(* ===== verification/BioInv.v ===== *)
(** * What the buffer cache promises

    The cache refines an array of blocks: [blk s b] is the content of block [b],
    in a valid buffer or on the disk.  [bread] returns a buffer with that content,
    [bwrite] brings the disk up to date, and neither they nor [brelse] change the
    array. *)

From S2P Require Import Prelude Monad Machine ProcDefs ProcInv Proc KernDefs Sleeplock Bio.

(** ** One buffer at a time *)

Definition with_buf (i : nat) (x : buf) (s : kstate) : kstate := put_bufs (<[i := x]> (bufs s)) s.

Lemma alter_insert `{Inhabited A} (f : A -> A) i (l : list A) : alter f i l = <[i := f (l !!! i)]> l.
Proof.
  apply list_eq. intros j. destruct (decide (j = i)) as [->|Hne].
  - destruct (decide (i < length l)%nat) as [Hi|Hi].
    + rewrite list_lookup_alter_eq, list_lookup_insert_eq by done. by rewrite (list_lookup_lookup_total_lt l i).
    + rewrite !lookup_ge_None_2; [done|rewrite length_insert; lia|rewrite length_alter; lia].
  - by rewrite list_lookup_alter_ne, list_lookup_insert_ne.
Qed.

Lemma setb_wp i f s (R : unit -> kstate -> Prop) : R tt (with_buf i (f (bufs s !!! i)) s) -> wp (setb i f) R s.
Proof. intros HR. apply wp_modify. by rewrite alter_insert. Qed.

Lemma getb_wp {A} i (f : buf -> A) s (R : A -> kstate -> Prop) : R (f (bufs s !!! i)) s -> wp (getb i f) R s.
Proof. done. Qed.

★ ★ ★

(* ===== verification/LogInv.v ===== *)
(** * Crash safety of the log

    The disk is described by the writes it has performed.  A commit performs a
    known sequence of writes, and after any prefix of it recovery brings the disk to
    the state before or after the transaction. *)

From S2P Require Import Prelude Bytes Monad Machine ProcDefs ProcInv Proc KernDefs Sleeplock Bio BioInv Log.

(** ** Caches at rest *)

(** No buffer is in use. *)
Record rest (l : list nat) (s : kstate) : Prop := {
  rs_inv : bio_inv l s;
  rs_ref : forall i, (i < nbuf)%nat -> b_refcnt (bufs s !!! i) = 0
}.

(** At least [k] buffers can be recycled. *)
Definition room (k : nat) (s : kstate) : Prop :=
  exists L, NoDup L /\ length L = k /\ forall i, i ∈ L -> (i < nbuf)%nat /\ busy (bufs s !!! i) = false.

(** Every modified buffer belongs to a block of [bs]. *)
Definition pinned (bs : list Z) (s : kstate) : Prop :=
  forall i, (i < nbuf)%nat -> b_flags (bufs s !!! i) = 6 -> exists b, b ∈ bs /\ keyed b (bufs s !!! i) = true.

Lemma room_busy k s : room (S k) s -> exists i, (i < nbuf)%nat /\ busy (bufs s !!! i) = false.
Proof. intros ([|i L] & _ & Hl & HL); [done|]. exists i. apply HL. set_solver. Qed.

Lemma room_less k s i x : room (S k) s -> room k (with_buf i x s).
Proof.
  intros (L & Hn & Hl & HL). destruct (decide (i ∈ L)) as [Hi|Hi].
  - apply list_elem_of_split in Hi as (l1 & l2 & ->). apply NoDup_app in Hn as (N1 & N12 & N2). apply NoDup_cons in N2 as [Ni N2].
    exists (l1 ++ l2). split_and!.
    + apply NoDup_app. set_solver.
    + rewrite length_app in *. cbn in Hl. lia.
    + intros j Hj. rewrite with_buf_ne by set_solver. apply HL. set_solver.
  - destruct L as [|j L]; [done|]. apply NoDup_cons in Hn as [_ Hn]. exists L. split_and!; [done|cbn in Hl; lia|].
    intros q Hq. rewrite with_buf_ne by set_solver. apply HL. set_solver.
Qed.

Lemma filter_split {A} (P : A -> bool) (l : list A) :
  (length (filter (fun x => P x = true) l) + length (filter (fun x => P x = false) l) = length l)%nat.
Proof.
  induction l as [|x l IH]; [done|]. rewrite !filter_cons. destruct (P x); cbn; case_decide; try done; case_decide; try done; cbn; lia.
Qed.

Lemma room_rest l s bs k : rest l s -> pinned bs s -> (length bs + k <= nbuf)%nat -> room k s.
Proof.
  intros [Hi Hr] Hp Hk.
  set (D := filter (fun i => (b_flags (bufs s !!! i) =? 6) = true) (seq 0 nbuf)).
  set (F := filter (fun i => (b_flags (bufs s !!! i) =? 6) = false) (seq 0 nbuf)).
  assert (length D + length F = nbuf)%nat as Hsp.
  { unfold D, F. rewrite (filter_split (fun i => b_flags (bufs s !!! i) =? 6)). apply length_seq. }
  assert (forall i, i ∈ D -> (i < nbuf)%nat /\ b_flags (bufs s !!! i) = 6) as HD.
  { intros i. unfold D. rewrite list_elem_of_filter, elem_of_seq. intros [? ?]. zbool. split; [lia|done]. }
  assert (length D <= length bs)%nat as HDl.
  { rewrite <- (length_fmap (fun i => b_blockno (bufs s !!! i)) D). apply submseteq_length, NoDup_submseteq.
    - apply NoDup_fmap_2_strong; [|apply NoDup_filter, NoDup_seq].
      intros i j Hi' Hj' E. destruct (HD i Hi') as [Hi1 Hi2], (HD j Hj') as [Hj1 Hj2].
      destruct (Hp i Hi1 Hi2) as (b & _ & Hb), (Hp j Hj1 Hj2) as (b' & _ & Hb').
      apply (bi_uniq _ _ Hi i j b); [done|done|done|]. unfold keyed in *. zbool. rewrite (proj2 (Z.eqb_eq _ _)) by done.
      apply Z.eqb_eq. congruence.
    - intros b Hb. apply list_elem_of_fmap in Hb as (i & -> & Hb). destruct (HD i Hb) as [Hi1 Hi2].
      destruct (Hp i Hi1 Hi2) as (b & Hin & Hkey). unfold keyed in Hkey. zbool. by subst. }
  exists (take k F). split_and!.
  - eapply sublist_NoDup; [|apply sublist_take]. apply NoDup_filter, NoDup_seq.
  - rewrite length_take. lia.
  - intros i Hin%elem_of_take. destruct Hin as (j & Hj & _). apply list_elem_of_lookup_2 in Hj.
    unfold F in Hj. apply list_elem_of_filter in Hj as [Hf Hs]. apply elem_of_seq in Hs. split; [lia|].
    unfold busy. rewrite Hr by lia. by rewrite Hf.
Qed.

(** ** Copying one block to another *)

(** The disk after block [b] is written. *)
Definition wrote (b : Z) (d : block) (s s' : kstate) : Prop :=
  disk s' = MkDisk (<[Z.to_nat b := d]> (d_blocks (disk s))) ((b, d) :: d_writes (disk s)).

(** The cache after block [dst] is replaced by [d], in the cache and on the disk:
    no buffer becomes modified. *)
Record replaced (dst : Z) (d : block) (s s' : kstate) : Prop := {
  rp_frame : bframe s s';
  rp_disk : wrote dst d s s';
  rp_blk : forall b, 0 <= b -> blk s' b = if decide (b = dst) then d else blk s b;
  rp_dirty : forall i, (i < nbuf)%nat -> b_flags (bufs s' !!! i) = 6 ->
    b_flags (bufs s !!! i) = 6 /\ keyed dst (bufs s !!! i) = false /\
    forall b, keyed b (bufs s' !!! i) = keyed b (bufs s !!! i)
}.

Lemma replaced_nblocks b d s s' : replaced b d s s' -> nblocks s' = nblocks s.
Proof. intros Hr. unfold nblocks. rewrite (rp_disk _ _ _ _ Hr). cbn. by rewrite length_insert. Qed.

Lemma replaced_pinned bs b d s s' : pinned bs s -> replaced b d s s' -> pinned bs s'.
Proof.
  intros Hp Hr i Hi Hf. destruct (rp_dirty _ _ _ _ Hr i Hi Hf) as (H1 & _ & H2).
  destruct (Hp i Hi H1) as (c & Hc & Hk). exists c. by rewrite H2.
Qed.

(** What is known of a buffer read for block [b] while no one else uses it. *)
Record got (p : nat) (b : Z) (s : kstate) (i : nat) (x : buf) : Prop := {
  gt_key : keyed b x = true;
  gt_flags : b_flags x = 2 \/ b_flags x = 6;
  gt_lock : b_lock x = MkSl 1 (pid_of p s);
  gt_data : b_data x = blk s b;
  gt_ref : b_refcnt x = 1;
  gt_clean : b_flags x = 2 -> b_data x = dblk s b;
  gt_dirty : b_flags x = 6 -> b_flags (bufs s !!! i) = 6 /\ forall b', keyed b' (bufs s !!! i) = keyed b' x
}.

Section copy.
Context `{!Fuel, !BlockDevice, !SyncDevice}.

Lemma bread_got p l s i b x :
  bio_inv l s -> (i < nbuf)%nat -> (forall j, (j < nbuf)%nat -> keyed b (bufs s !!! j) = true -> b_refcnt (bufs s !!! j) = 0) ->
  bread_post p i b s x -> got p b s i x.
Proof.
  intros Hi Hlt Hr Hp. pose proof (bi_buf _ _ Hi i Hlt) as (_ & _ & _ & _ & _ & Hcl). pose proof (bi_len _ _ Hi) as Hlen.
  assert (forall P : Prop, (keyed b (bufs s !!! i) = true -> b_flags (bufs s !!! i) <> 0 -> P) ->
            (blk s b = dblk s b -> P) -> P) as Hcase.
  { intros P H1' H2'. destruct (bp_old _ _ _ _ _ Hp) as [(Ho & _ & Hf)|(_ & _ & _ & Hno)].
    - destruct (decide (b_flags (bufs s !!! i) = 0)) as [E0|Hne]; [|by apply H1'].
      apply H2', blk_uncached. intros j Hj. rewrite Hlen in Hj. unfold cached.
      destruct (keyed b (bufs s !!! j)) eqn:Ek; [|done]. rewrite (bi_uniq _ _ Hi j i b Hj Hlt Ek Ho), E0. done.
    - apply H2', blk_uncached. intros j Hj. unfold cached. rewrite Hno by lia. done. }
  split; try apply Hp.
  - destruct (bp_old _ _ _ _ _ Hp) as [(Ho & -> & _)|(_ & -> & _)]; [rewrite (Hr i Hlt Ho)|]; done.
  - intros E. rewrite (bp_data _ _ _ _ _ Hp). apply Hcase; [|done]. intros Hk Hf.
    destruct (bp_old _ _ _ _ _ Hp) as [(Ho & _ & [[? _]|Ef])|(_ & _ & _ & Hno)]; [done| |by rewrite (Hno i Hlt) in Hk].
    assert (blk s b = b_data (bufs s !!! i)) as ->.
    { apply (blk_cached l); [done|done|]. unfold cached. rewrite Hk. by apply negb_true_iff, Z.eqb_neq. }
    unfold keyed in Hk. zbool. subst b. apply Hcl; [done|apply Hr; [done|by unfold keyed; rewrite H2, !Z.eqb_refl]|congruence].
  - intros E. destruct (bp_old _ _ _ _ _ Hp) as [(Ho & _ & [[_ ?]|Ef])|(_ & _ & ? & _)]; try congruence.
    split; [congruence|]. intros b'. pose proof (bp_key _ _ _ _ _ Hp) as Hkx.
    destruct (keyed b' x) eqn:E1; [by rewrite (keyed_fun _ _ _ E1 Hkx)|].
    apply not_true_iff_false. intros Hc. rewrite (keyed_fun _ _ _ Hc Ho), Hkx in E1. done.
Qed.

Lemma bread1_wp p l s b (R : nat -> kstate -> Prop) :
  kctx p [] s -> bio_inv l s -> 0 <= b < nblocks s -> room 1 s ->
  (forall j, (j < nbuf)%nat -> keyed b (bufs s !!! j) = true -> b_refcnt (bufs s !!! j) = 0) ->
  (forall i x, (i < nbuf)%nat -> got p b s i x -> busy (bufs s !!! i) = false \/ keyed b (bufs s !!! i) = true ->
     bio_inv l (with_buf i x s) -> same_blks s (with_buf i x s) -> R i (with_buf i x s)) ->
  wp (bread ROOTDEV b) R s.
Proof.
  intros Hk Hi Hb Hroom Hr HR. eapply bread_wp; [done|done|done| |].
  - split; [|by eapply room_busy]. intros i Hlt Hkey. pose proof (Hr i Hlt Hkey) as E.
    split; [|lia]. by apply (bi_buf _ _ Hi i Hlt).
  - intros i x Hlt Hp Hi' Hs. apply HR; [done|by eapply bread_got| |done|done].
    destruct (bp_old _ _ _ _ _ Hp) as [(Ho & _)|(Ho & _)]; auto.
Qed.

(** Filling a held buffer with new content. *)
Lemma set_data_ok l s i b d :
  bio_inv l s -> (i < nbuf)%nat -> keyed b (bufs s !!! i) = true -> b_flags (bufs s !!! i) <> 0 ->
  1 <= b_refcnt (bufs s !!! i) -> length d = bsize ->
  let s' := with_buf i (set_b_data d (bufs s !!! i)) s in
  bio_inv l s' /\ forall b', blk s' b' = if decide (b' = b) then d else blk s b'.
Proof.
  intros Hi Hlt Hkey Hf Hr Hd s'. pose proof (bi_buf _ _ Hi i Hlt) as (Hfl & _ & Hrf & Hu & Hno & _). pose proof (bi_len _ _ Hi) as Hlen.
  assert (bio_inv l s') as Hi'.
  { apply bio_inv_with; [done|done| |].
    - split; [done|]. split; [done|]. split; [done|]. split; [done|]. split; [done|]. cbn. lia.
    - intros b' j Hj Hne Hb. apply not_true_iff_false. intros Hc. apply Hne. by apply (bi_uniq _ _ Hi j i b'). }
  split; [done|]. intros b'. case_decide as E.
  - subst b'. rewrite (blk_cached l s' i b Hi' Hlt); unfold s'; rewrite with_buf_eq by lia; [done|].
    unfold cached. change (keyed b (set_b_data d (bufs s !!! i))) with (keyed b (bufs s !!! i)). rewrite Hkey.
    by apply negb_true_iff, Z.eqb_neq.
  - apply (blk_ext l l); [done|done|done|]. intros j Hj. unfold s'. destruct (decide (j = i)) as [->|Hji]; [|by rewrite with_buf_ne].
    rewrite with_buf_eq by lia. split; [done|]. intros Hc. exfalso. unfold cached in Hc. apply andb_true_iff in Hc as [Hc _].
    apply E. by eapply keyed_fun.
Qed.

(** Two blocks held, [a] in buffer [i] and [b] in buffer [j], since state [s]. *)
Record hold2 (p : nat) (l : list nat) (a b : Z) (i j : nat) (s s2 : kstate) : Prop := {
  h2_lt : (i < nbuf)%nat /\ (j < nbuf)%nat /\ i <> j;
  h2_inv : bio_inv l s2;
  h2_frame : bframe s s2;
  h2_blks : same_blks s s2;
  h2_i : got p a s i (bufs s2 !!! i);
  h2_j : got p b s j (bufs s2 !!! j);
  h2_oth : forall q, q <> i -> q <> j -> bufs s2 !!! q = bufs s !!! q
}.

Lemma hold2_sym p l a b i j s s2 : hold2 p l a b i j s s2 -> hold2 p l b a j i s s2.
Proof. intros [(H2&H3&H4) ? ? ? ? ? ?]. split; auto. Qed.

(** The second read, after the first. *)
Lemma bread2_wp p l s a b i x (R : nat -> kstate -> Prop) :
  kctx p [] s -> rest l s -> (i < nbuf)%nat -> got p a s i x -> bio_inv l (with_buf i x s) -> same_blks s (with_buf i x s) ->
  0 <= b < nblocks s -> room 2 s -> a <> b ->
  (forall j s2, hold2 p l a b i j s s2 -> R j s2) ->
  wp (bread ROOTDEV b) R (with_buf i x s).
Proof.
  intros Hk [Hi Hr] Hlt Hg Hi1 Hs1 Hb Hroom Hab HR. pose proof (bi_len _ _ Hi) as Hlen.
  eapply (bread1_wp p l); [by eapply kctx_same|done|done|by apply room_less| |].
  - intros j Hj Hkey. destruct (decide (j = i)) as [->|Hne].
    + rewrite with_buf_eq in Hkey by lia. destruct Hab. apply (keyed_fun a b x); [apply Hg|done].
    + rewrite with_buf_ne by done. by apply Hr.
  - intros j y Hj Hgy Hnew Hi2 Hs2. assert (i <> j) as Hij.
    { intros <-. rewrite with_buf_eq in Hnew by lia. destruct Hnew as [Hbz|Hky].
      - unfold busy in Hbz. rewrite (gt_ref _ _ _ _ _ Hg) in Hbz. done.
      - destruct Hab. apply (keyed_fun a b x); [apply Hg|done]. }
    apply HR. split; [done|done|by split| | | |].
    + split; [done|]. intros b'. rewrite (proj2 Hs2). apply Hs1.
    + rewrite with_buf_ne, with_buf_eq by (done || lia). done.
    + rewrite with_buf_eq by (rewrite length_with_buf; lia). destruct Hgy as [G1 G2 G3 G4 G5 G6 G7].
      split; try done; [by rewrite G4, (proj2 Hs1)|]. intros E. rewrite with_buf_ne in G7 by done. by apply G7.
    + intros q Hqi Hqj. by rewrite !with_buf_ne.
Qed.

★ ★ ★

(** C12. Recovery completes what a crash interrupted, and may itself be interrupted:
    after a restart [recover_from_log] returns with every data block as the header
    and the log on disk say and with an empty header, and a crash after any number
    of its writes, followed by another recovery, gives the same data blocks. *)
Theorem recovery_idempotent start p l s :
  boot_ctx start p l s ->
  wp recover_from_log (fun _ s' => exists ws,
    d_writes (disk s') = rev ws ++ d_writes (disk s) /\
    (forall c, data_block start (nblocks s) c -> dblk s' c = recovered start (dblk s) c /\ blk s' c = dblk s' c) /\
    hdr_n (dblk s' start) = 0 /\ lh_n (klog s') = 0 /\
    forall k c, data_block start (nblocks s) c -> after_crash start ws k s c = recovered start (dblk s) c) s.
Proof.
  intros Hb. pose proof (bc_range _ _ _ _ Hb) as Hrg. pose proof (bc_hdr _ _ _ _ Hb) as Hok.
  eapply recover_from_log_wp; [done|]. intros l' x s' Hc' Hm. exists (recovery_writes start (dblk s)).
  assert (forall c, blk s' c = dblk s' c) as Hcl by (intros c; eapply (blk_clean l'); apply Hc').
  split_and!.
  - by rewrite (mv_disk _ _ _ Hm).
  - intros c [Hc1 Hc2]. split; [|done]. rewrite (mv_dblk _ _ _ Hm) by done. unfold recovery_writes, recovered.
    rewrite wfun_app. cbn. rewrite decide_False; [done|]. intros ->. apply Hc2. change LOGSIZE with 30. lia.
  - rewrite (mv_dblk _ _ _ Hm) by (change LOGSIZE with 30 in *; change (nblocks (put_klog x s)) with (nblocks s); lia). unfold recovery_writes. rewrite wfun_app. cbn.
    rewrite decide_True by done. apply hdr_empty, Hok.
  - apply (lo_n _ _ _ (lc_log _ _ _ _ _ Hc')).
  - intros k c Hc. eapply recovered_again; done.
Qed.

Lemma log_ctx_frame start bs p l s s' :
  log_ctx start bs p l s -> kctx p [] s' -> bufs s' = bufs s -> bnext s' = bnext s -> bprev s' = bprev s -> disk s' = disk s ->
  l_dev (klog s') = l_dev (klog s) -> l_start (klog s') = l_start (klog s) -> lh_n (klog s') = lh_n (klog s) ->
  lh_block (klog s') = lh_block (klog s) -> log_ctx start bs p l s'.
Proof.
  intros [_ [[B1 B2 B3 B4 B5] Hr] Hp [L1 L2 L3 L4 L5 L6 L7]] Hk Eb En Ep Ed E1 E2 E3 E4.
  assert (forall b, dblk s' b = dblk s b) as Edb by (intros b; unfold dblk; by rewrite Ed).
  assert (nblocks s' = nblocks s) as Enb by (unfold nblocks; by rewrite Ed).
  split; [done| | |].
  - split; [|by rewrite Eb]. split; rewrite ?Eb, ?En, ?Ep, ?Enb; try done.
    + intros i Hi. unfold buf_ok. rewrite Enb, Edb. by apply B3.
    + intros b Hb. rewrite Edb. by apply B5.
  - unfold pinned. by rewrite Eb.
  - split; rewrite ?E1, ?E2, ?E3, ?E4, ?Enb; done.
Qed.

★ ★ ★

Work instruction: In the data above, which lines lie between the line with "- intros E. rewrite" and the line with "split; [|lia]. by", inclusive? Print those lines exactly and nothing else.

Exercise output:
  - intros E. rewrite (bp_data _ _ _ _ _ Hp). apply Hcase; [|done]. intros Hk Hf.
    destruct (bp_old _ _ _ _ _ Hp) as [(Ho & _ & [[? _]|Ef])|(_ & _ & _ & Hno)]; [done| |by rewrite (Hno i Hlt) in Hk].
    assert (blk s b = b_data (bufs s !!! i)) as ->.
    { apply (blk_cached l); [done|done|]. unfold cached. rewrite Hk. by apply negb_true_iff, Z.eqb_neq. }
    unfold keyed in Hk. zbool. subst b. apply Hcl; [done|apply Hr; [done|by unfold keyed; rewrite H2, !Z.eqb_refl]|congruence].
  - intros E. destruct (bp_old _ _ _ _ _ Hp) as [(Ho & _ & [[_ ?]|Ef])|(_ & _ & ? & _)]; try congruence.
    split; [congruence|]. intros b'. pose proof (bp_key _ _ _ _ _ Hp) as Hkx.
    destruct (keyed b' x) eqn:E1; [by rewrite (keyed_fun _ _ _ E1 Hkx)|].
    apply not_true_iff_false. intros Hc. rewrite (keyed_fun _ _ _ Hc Ho), Hkx in E1. done.
Qed.

Lemma bread1_wp p l s b (R : nat -> kstate -> Prop) :
  kctx p [] s -> bio_inv l s -> 0 <= b < nblocks s -> room 1 s ->
  (forall j, (j < nbuf)%nat -> keyed b (bufs s !!! j) = true -> b_refcnt (bufs s !!! j) = 0) ->
  (forall i x, (i < nbuf)%nat -> got p b s i x -> busy (bufs s !!! i) = false \/ keyed b (bufs s !!! i) = true ->
     bio_inv l (with_buf i x s) -> same_blks s (with_buf i x s) -> R i (with_buf i x s)) ->
  wp (bread ROOTDEV b) R s.
Proof.
  intros Hk Hi Hb Hroom Hr HR. eapply bread_wp; [done|done|done| |].
  - split; [|by eapply room_busy]. intros i Hlt Hkey. pose proof (Hr i Hlt Hkey) as E.
    split; [|lia]. by apply (bi_buf _ _ Hi i Hlt).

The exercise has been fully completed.